Table 8. Annual variation in mean autumn body-weights of yearling possums.
AREA A AREA A AREA B
YEAR MEAN ± SE(g) N YEAR MEAN ± SE(g) N MEAN ± SE(g) N
1966 1225±78 8 1971 1547±43 20 1293±97 7
1967 967±33 3 1972 1119±35 27 1282±72 14
1968 1083±87 6 1973 1058±123 6 1169±58 16
1969 1417±91 9 1974 825±132 5 1450±85 6
1970 1350±100 7 1975 979±161 6 -
Weights of pouch-young

The earliest a pouch-young was recorded free of the teat was at 53 days weighing 23 g (July 1972); of 443 weighings up to one year of age, only six were of young less than 90 days old. At 170 days, the assumed end of pouch-life, mean weights for 194 young up to 200 days old were estimated as:

page 114
(i)316 g using an age (X) and log weight (Y) regression Y = 0.0205X + 2.2741 (r = 0.8889);
(ii)328 g using an age (X) and cube root weight (Y) regression Y = 0.383X + 0.3809 (r = 0.8673).

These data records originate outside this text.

(** X15: a credentials file whose installed (or web) block has no
    client_id, or is not a JSON object, is not reported as an invalid
    credentials file: after the banner alone the script stops on an uncaught
    KeyError (TypeError for a block that is no object), with exit status 1
    and without starting the browser flow, whatever that flow would do. *)
Theorem missing_client_id_is_uncaught prog path creds block :
  load_json path = inr (PDict creds) ->
  client_block creds = Some block ->
  (forall entries, block = PDict entries -> assoc "client_id" entries = None) ->
  stdout (script [prog; path]) = [banner]
  /\ outcome (script [prog; path])
     = inl (match block with
            | PDict _ => KeyError "client_id"
            | _ => TypeError
            end)
  /\ exit_status (script [prog; path]) = 1.
Proof.
  intros H Hb Hid.
  rewrite (@run_client_block load_json authorize prog path creds block H Hb).
  rewrite (authorize_without_client_id path Hid).
  split; [reflexivity|]. split; [reflexivity|].
  unfold exit_status. cbn [outcome snd]. destruct block; reflexivity.
Qed.

(** X16: the browser flow is started with the path given on the command
    line, the single scope drive.file and port 8080; when it fails, the
    exception leaves the script uncaught, and the output is the banner and
    the four introductory lines: none of the lines that show a secret has
    been printed. *)
Theorem flow_failure_is_uncaught prog path creds entries cid e :
  load_json path = inr (PDict creds) ->
  client_block creds = Some (PDict entries) ->
  assoc "client_id" entries = Some (PStr cid) ->
  run_flow path ["https://www.googleapis.com/auth/drive.file"] 8080 = inl e ->
  script [prog; path]
  = (banner :: intro_lines py_str cid (project_of entries), inl e).
Proof.
  intros H Hb Hid Hflow.
  rewrite (@run_client_block load_json authorize prog path creds _ H Hb).
  rewrite (authorize_until_flow path entries Hid).
  change SCOPES with ["https://www.googleapis.com/auth/drive.file"].
  rewrite Hflow. reflexivity.
Qed.

(** X17: when the block has a client id but no client_secret, the script
    runs the whole browser flow, prints that the authorization is complete
    and the client id, and then stops on an uncaught KeyError with exit
    status 1: the output does not depend on the refresh token obtained, which
    is never shown. *)
Theorem missing_client_secret_loses_token prog path creds entries cid token :
  load_json path = inr (PDict creds) ->
  client_block creds = Some (PDict entries) ->
  assoc "client_id" entries = Some (PStr cid) ->
  assoc "client_secret" entries = None ->
  run_flow path SCOPES 8080 = inr token ->
  stdout (script [prog; path])
  = (banner :: intro_lines py_str cid (project_of entries)
       ++ success_lines py_str cid)%list
  /\ In "SUCCESS! Authorization complete." (stdout (script [prog; path]))
  /\ outcome (script [prog; path]) = inl (KeyError "client_secret")
  /\ exit_status (script [prog; path]) = 1.
Proof.
  intros H Hb Hid Hsecret Hflow.
  rewrite (@run_client_block load_json authorize prog path creds _ H Hb).
  rewrite (authorize_until_flow path entries Hid), Hflow, Hsecret.
  split; [reflexivity|]. split; [|split; reflexivity].
  cbn [stdout fst]. right. apply in_or_app. right.
  unfold success_lines. cbn [In]. auto.
Qed.

(** X18: with a block that has a string client id and a client_secret, and
    a browser flow that returns a refresh token, the script ends normally
    with exit status 0.  Its output is the banner, the introductory lines,
    the success lines, the client secret, the refresh token and the closing
    instructions, in this order; the introductory line shows the first 50
    characters of the client id only, the secrets block all of it. *)
Theorem successful_run_prints_three_secrets prog path creds entries cid secret token :
  load_json path = inr (PDict creds) ->
  client_block creds = Some (PDict entries) ->
  assoc "client_id" entries = Some (PStr cid) ->
  assoc "client_secret" entries = Some secret ->
  run_flow path SCOPES 8080 = inr token ->
  script [prog; path]
  = ((banner :: intro_lines py_str cid (project_of entries)
        ++ success_lines py_str cid
        ++ secret_lines py_str secret token
        ++ setup_lines)%list, inr tt)
  /\ exit_status (script [prog; path]) = 0
  /\ In ("Client ID: " ++ py_str (PStr (substring 0 50 cid)) ++ "...")
        (stdout (script [prog; path]))
  /\ In ("GDRIVE_CLIENT_ID:" ++ nl ++ py_str (PStr cid) ++ nl)
        (stdout (script [prog; path]))
  /\ In ("GDRIVE_CLIENT_SECRET:" ++ nl ++ py_str secret ++ nl)
        (stdout (script [prog; path]))
  /\ In ("GDRIVE_REFRESH_TOKEN:" ++ nl ++ py_str token ++ nl)
        (stdout (script [prog; path])).
Proof.
  intros H Hb Hid Hsecret Hflow.
  rewrite (@run_client_block load_json authorize prog path creds _ H Hb).
  rewrite (authorize_until_flow path entries Hid), Hflow, Hsecret.
  split; [reflexivity|]. split; [reflexivity|].
  cbn [stdout fst].
  split; [right; apply in_or_app; left; left; reflexivity|].
  split; [right; apply in_or_app; right; apply in_or_app; left;
          unfold success_lines; cbn [In]; auto 10|].
  split; right; apply in_or_app; right; apply in_or_app; right;
    apply in_or_app; left; unfold secret_lines; cbn [In]; auto.
Qed.
End AuthorizeProperties.

Lemma missing_client_id_is_uncaught_witness :
  exit_status
    (main (fun _ => inr (PDict [("installed", PDict [("project_id", PStr "p")])]))
          (authorize_and_report str_of_PStr (fun _ _ _ => inr (PStr "token")))
          ["get_gdrive_token.py"; "creds.json"]) = 1.
Proof.
  apply (@missing_client_id_is_uncaught
           (fun _ => inr (PDict [("installed", PDict [("project_id", PStr "p")])]))
           str_of_PStr (fun _ _ _ => inr (PStr "token"))
           "get_gdrive_token.py" "creds.json"
           [("installed", PDict [("project_id", PStr "p")])]
           (PDict [("project_id", PStr "p")]) eq_refl eq_refl).
  intros entries E. injection E as <-. reflexivity.
Defined.

Lemma flow_failure_is_uncaught_witness :
  outcome
    (main (fun _ => inr (PDict [("web", PDict [("client_id", PStr "id")])]))
          (authorize_and_report str_of_PStr (fun _ _ _ => inl (OSError "port 8080 in use")))
          ["get_gdrive_token.py"; "creds.json"]) = inl (OSError "port 8080 in use").
Proof.
  rewrite (@flow_failure_is_uncaught
             (fun _ => inr (PDict [("web", PDict [("client_id", PStr "id")])]))
             str_of_PStr (fun _ _ _ => inl (OSError "port 8080 in use"))
             "get_gdrive_token.py" "creds.json"
             [("web", PDict [("client_id", PStr "id")])]
             [("client_id", PStr "id")] "id" (OSError "port 8080 in use")
             eq_refl eq_refl eq_refl eq_refl).
  reflexivity.
Defined.

Lemma missing_client_secret_loses_token_witness :
  outcome
    (main (fun _ => inr (PDict [("installed", PDict [("client_id", PStr "id")])]))
          (authorize_and_report str_of_PStr (fun _ _ _ => inr (PStr "token")))
          ["get_gdrive_token.py"; "creds.json"]) = inl (KeyError "client_secret").
Proof.
  apply (@missing_client_secret_loses_token
           (fun _ => inr (PDict [("installed", PDict [("client_id", PStr "id")])]))
           str_of_PStr (fun _ _ _ => inr (PStr "token"))
           "get_gdrive_token.py" "creds.json"
           [("installed", PDict [("client_id", PStr "id")])]
           [("client_id", PStr "id")] "id" (PStr "token")
           eq_refl eq_refl eq_refl eq_refl eq_refl).
Defined.

Lemma successful_run_prints_three_secrets_witness :
  exit_status
    (main (fun _ => inr (PDict [("installed",
                                 PDict [("client_id", PStr "id");
                                        ("client_secret", PStr "secret")])]))
          (authorize_and_report str_of_PStr (fun _ _ _ => inr (PStr "token")))
          ["get_gdrive_token.py"; "creds.json"]) = 0.
Proof.
  apply (@successful_run_prints_three_secrets
           (fun _ => inr (PDict [("installed",
                                  PDict [("client_id", PStr "id");
                                         ("client_secret", PStr "secret")])]))
           str_of_PStr (fun _ _ _ => inr (PStr "token"))
           "get_gdrive_token.py" "creds.json"
           [("installed", PDict [("client_id", PStr "id");
                                 ("client_secret", PStr "secret")])]
           [("client_id", PStr "id"); ("client_secret", PStr "secret")]
           "id" (PStr "secret") (PStr "token")
           eq_refl eq_refl eq_refl eq_refl eq_refl).
Defined.
Lemma check_and_copy_cell_spec (w : W) bottom i p b c :
  mxGetCell bottom i = Some (mxSingle (fst c) (snd c)) -> is_4d c ->
  blob_at (lib w) p b -> blob_wf b ->
  check_and_copy_cell bottom i p w
  = match dimension_error (fst c) b with
    | Some msg => MexErr msg w
    | None =>
        Ret tt (upd_lib w (with_blob (lib w) p
                             (set_data b (take (Z.to_nat (count b)) (snd c)))))
    end.
Proof.
  intros Hcell [H4 Hpr] Hat Hwf. destruct c as [dims pr]. simpl in *.
  destruct dims as [|e0 [|e1 [|e2 [|e3 [|? ?]]]]]; try done.
  unfold check_and_copy_cell. rewrite Hcell. cbn [defined].
  unfold bind at 1. unfold ret at 1.
  rewrite (bind_Ret _ _ _ _ _ (deref_at w p b Hat)).
  pose proof Hwf as (HN & HC & HH & HW & _).
  rewrite !mwSize_of_int_small by done.
  cbn [mxGetDimensions lookup list_lookup defined mxGetPr_float].
  unfold dimension_error.
  unfold bind at 1. unfold ret at 1.
  destruct (Z.eqb_spec e0 (width b)) as [->|]; cbn [negb when_];
    [|reflexivity].
  unfold bind at 1. unfold ret at 1. unfold bind at 1. unfold ret at 1.
  destruct (Z.eqb_spec e1 (height b)) as [->|]; cbn [negb when_];
    [|reflexivity].
  unfold bind at 1. unfold ret at 1. unfold bind at 1. unfold ret at 1.
  destruct (Z.eqb_spec e2 (channels b)) as [->|]; cbn [negb when_];
    [|reflexivity].
  unfold bind at 1. unfold ret at 1. unfold bind at 1. unfold ret at 1.
  destruct (Z.eqb_spec e3 (num b)) as [->|]; cbn [negb when_];
    [|reflexivity].
  unfold bind at 1. unfold ret at 1. unfold bind at 1. unfold ret at 1.
  apply copy_to_blob_data_at; [done..|].
  rewrite Hpr, dims_product_blob. lia.
Qed.

Lemma shaped_store (l : Lib Internal) p b d ps bs :
  blob_at l p b -> blob_wf b -> Z.of_nat (length d) = count b ->
  shaped l ps bs -> shaped (with_blob l p (set_data b d)) ps bs.
Proof.
  intros [_ Hb] Hwf Hd Hsh. eapply Forall2_impl; [exact Hsh|].
  intros q b0 (b' & [Hq Hb'] & Hwf' & Hs).
  destruct (decide (q = p)) as [->|Hne].
  - exists (set_data b d). rewrite Hb in Hb'. simplify_eq.
    split; [split; [done|]; simpl; by rewrite lookup_insert_eq|].
    split; [|done].
    unfold blob_wf, count in *. simpl. intuition lia.
  - exists b'. split; [split; [done|]; simpl; by rewrite lookup_insert_ne|].
    done.
Qed.

Lemma copy_loop bottom : forall ps cells bs j (w : W),
  (forall idx c, cells !! idx = Some c ->
     mxGetCell bottom (j + idx) = Some (mxSingle (fst c) (snd c))) ->
  length cells = length ps -> Forall is_4d cells ->
  shaped (lib w) ps bs ->
  exists l', for_each (check_and_copy_cell bottom) j ps w
             = match first_dimension_error cells bs with
               | Some msg => MexErr msg (upd_lib w l')
               | None => Ret tt (upd_lib w l')
               end.
Proof.
  induction ps as [|p ps IH]; intros cells bs j w Hcells Hlen H4 Hsh.
  - destruct cells; [|done]. exists (lib w). simpl. by destruct w.
  - destruct cells as [|c cells]; [done|].
    apply Forall2_cons_inv_l in Hsh as (b0 & bs' & (b & Hat & Hwf & Hs) & Hsh & ->).
    apply Forall_cons in H4 as [Hc4 H4].
    cbn [for_each first_dimension_error].
    unfold bind at 1.
    rewrite (check_and_copy_cell_spec w bottom j p b c); try done.
    2:{ specialize (Hcells 0%nat c eq_refl). by rewrite Nat.add_0_r in Hcells. }
    rewrite <- (dimension_error_shape _ b b0 Hs).
    destruct (dimension_error c.1 b) eqn:Hd.
    + exists (lib w). by destruct w.
    + apply (dimension_error_None _ b (proj1 Hc4)) in Hd.
      set (l1 := with_blob (lib w) p
                   (set_data b (take (Z.to_nat (count b)) c.2))).
      destruct (IH cells bs' (S j) (upd_lib w l1)) as [l' Hl'].
      * intros idx c' Hc'. specialize (Hcells (S idx) c' Hc').
        by rewrite Nat.add_succ_r in Hcells.
      * simpl in Hlen. lia.
      * done.
      * cbn [upd_lib lib]. apply shaped_store; try done.
        destruct Hc4 as [_ Hpr]. rewrite Hd, dims_product_blob in Hpr.
        rewrite length_take. pose proof (count_nonneg b Hwf). lia.
      * exists l'. rewrite Hl'. reflexivity.
Qed.

Lemma get_cell_array d cells idx c :
  cells !! idx = Some c ->
  mxGetCell (cell_array d cells) idx = Some (mxSingle (fst c) (snd c)).
Proof.
  intros Hc. unfold mxGetCell, cell_array.
  rewrite list_lookup_fmap, Hc. reflexivity.
Qed.

(** The input stage on a cell array with as many 4-D single cells as
    the net has input blobs. *)
Lemma copy_checked_inputs_spec (w : W) n d d0 cells bs :
  net_ w = Some n ->
  d !! 0%nat = Some d0 ->
  static_cast_unsigned_int d0 = Z.of_nat (length (Net_input_blobs n)) ->
  length cells = length (Net_input_blobs n) ->
  Forall is_4d cells ->
  shaped (lib w) (Net_input_blobs n) bs ->
  exists l', copy_checked_inputs (cell_array d cells) w
             = match first_dimension_error cells bs with
               | Some msg => MexErr msg (upd_lib w l')
               | None => Ret tt (upd_lib w l')
               end.
Proof.
  intros Hn Hd0 Hcast Hlen H4 Hsh. unfold copy_checked_inputs.
  unfold the_net. unfold bind at 1 2. unfold get_net_ at 1. rewrite Hn.
  cbn [defined]. unfold ret at 1.
  cbn [cell_array mxGetDimensions]. rewrite Hd0. cbn [defined].
  unfold bind at 1. unfold ret at 1. rewrite Hcast, Z.eqb_refl.
  cbn [negb when_]. unfold bind at 1. unfold ret at 1.
  apply (copy_loop (cell_array d cells) _ cells bs 0%nat w); try done.
  intros idx c Hc. by apply get_cell_array.
Qed.

End Inputs.

Section InputErrors.
Context {Net Internal PRNG : Type} {E : Engine Net Internal PRNG}.
Local Abbreviation W := (World Net Internal PRNG).

Lemma raised_none_of_steps {A} (m : M W A) w :
  steps any_step not_dimension_message m ->
  raised_dimension_error (m w) = None.
Proof.
  intros Hm. specialize (Hm w). destruct (m w); try done.
  destruct Hm as [_ Hm]. unfold raised_dimension_error.
  by rewrite bool_decide_eq_false_2.
Qed.

Lemma raised_dimension_message msg (w : W) {A} :
  msg ∈ dimension_messages ->
  raised_dimension_error (MexErr msg w : outcome W A) = Some msg.
Proof. intros H. unfold raised_dimension_error. by rewrite bool_decide_eq_true_2. Qed.

Ltac not_a_dimension_message :=
  intros; first [exact I
                | apply (bool_decide_unpack _); vm_compute; exact I].

(** Whatever follows the input stage raises no dimension error. *)
Lemma raised_after_inputs {A} bottom (rest : unit -> M W A) (w : W) fde l' :
  copy_checked_inputs bottom w
  = match fde with
    | Some msg => MexErr msg (upd_lib w l')
    | None => Ret tt (upd_lib w l')
    end ->
  (forall msg, fde = Some msg -> msg ∈ dimension_messages) ->
  steps any_step not_dimension_message (rest tt) ->
  raised_dimension_error (bind (copy_checked_inputs bottom) rest w) = fde.
Proof.
  intros Hin Hmsg Hrest. unfold bind. rewrite Hin.
  destruct fde as [msg|].
  - apply raised_dimension_message. by apply Hmsg.
  - by apply raised_none_of_steps.
Qed.

Lemma shaped_of_blobs (l : Lib Internal) ps bs :
  Forall2 (blob_at l) ps bs -> Forall blob_wf bs -> shaped l ps bs.
Proof.
  intros Hat. induction Hat as [|p b ps bs Hp Hat IH]; intros Hwf.
  - apply Forall2_nil_2.
  - apply Forall_cons in Hwf as [Hb Hwf]. apply Forall2_cons_2; [|by apply IH].
    exists b. split; [done|]. split; [done|]. by repeat split.
Qed.
(** * TI-Nspire USB file protocol: a shallow embedding of the host client

    The development follows the two protocol modules of the repository,
    [tinspire_device.py] (upload and download of files) and
    [tinspire_list_files.py] (directory listing).  Both drive a PyUSB
    device handle through [device.write] and [device.read]; here the
    handle is a scripted transport that records every call, and the
    methods of the two [TINspireDevice] classes are functions in a small
    state-and-exception monad over it. *)

From Stdlib Require Import String Init.Byte Strings.Byte.
From Stdlib Require Import ZArith List Lia Bool.
Import ListNotations.
Open Scope Z_scope.

(* ================================================================== *)
(** * Python values: bytes, str, slices *)
(* ================================================================== *)

Definition bytes := list byte.

(** A Python [str] is a sequence of Unicode code points, each in
    [0 .. 0x10FFFF]. *)
Definition str := list Z.

Definition byte_of_Z (z : Z) : byte :=
  match Byte.of_N (Z.to_N (z mod 256)) with
  | Some b => b
  | None => x00
  end.

Definition Z_of_byte (b : byte) : Z := Z.of_N (Byte.to_N b).

Definition len {A} (l : list A) : Z := Z.of_nat (length l).

Fixpoint bytes_eqb (a b : bytes) : bool :=
  match a, b with
  | [], [] => true
  | x :: a', y :: b' => Byte.eqb x y && bytes_eqb a' b'
  | _, _ => false
  end.

(** Python exceptions that the protocol code can raise.  The three
    [Exception] messages of [tinspire_device.py] are kept verbatim. *)
Inductive exn : Type :=
| USBError
| IndexError
| StructError
| UnicodeEncodeError
| UnicodeDecodeError
| Exception (msg : string).

Definition result (A : Type) : Type := (exn + A)%type.

(** ** Slicing, [b[lo:hi]] with Python's clamping of both bounds *)

Definition clamp (n i : Z) : Z :=
  if i <? 0 then Z.max 0 (i + n) else Z.min i n.

Definition slice {A} (b : list A) (lo hi : Z) : list A :=
  let l := clamp (len b) lo in
  let h := clamp (len b) hi in
  firstn (Z.to_nat (h - l)) (skipn (Z.to_nat l) b).

(** [b[lo:]] *)
Definition slice_from {A} (b : list A) (lo : Z) : list A :=
  slice b lo (len b).

(** [b[:hi]] *)
Definition slice_to {A} (b : list A) (hi : Z) : list A :=
  slice b 0 hi.

(** [b[i]] for a non-negative index; [IndexError] out of range. *)
Definition index (b : bytes) (i : nat) : result byte :=
  match nth_error b i with
  | Some x => inr x
  | None => inl IndexError
  end.

(** [b.find(bytes([x]), start)] *)
Fixpoint find_in (x : byte) (b : bytes) (pos : Z) : Z :=
  match b with
  | [] => -1
  | y :: b' => if Byte.eqb y x then pos else find_in x b' (pos + 1)
  end.

Definition find (b : bytes) (x : byte) (start : Z) : Z :=
  let s := clamp (len b) start in
  find_in x (skipn (Z.to_nat s) b) s.

(** ** [struct.pack] and [struct.unpack], big-endian *)

Definition struct_pack_H (n : Z) : result bytes :=
  if (0 <=? n) && (n <=? 0xFFFF)
  then inr [byte_of_Z (Z.shiftr n 8); byte_of_Z n]
  else inl StructError.

Definition struct_pack_I (n : Z) : result bytes :=
  if (0 <=? n) && (n <=? 0xFFFFFFFF)
  then inr [byte_of_Z (Z.shiftr n 24); byte_of_Z (Z.shiftr n 16);
            byte_of_Z (Z.shiftr n 8); byte_of_Z n]
  else inl StructError.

Estimated weight at 170 days varied from year to year. Adopting the log weight regression (i) above, in area A, estimated weights were relatively high in 1969 (439 g), 1971 (369 g) and 1970 (352 g); were low in 1973 (264 g), 1974 (259 g) and 1972 (229 g); and nearer the overall area A mean (321 g) in 1975 (327 g), 1966 (310 g) and 1968 (297 g); only three young (mean 427 g) were weighed in 1967. In area B over 1971-73 the 170 day estimate was 291 g compared with 300 g for area A over the same period; annual means were 284 g (1971), 333 g (1972) and 256 g (1973). In area A over 1966-75 weight estimates at 170 days were correlated with the winter mean weight of 150 adults known to successfully rear pouch-young (Fig. 9). Thus years when female weights were higher were those when pouch-young weights were higher also.